- _TASK STATEMENT_
From the line with "match goal with" through the line with "[a|] eqn:Ea; simpl.", repeat the entries verbatim, both end lines included, and add nothing.

- _Dataset entries_
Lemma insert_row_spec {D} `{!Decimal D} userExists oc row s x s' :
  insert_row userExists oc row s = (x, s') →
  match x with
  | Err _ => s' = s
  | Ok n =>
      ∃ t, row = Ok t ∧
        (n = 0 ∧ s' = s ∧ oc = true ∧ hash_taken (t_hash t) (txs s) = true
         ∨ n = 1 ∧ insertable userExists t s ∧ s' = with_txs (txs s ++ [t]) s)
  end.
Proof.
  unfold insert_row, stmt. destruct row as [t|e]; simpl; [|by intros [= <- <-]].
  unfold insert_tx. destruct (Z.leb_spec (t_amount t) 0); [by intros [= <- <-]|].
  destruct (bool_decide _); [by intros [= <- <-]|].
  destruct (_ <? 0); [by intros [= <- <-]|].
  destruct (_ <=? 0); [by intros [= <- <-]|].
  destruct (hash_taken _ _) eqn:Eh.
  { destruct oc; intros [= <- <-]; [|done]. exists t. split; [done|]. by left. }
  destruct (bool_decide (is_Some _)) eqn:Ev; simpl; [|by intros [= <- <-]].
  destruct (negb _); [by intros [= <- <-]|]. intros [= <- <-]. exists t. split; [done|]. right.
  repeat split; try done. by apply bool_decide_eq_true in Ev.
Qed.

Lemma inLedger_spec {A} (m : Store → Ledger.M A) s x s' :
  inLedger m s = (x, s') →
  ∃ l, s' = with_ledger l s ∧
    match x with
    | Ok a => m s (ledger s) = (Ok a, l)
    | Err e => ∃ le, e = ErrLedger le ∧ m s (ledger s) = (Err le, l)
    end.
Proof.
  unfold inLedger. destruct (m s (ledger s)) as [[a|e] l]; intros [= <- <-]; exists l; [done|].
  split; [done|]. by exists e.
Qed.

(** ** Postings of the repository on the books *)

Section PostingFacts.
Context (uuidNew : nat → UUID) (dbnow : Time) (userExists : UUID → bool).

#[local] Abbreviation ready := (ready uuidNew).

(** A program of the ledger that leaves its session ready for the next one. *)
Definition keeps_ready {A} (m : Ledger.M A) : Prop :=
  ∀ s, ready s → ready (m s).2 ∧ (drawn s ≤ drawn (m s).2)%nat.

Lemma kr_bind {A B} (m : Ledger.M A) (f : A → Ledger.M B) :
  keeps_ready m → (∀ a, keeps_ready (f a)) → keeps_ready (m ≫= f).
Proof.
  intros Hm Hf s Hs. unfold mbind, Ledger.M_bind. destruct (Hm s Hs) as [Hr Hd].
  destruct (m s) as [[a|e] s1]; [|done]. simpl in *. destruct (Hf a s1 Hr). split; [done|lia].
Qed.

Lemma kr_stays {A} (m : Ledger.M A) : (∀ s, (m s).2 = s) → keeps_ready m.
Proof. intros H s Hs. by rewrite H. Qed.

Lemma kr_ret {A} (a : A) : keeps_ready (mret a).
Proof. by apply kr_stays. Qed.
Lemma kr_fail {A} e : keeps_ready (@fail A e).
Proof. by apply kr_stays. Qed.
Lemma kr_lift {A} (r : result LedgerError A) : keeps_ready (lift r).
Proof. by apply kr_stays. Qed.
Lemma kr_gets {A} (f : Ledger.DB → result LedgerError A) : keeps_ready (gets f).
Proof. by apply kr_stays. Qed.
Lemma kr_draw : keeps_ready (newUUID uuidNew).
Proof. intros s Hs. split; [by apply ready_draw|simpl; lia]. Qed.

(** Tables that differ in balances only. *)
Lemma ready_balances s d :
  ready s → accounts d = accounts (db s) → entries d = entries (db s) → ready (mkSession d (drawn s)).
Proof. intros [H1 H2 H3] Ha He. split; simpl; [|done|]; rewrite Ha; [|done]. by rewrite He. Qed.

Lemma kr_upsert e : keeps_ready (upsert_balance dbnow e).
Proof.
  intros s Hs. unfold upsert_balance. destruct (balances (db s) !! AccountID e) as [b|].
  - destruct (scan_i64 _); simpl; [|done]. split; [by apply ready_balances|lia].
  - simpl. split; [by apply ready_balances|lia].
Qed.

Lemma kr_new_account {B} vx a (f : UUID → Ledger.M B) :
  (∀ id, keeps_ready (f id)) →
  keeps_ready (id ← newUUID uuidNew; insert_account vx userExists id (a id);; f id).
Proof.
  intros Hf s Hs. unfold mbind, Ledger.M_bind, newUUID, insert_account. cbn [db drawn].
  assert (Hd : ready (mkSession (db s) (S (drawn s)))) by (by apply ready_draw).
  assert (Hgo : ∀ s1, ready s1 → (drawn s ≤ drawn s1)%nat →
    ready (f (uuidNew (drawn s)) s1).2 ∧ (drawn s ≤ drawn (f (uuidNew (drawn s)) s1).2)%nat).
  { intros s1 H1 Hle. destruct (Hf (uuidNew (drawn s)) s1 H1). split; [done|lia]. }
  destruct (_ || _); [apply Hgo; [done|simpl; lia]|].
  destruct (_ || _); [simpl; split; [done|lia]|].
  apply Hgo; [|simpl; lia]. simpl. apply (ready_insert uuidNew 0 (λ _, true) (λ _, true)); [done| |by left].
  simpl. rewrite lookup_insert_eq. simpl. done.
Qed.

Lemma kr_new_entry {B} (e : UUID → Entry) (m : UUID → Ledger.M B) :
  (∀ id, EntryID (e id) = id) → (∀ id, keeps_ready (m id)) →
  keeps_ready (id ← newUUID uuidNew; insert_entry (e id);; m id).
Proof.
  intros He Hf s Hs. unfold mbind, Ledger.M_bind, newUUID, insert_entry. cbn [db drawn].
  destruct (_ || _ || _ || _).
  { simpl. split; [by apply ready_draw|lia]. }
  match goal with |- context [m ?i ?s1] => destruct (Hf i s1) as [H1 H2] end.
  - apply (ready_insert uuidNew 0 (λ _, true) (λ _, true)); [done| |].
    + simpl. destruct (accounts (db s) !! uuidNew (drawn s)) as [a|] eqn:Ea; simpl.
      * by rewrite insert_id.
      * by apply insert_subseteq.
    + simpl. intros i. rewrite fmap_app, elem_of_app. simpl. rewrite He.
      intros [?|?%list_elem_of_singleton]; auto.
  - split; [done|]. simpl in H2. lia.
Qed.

- _ANSWER TO THE PROBLEM_
  match goal with |- context [m ?i ?s1] => destruct (Hf i s1) as [H1 H2] end.
  - apply (ready_insert uuidNew 0 (λ _, true) (λ _, true)); [done| |].
    + simpl. destruct (accounts (db s) !! uuidNew (drawn s)) as [a|] eqn:Ea; simpl.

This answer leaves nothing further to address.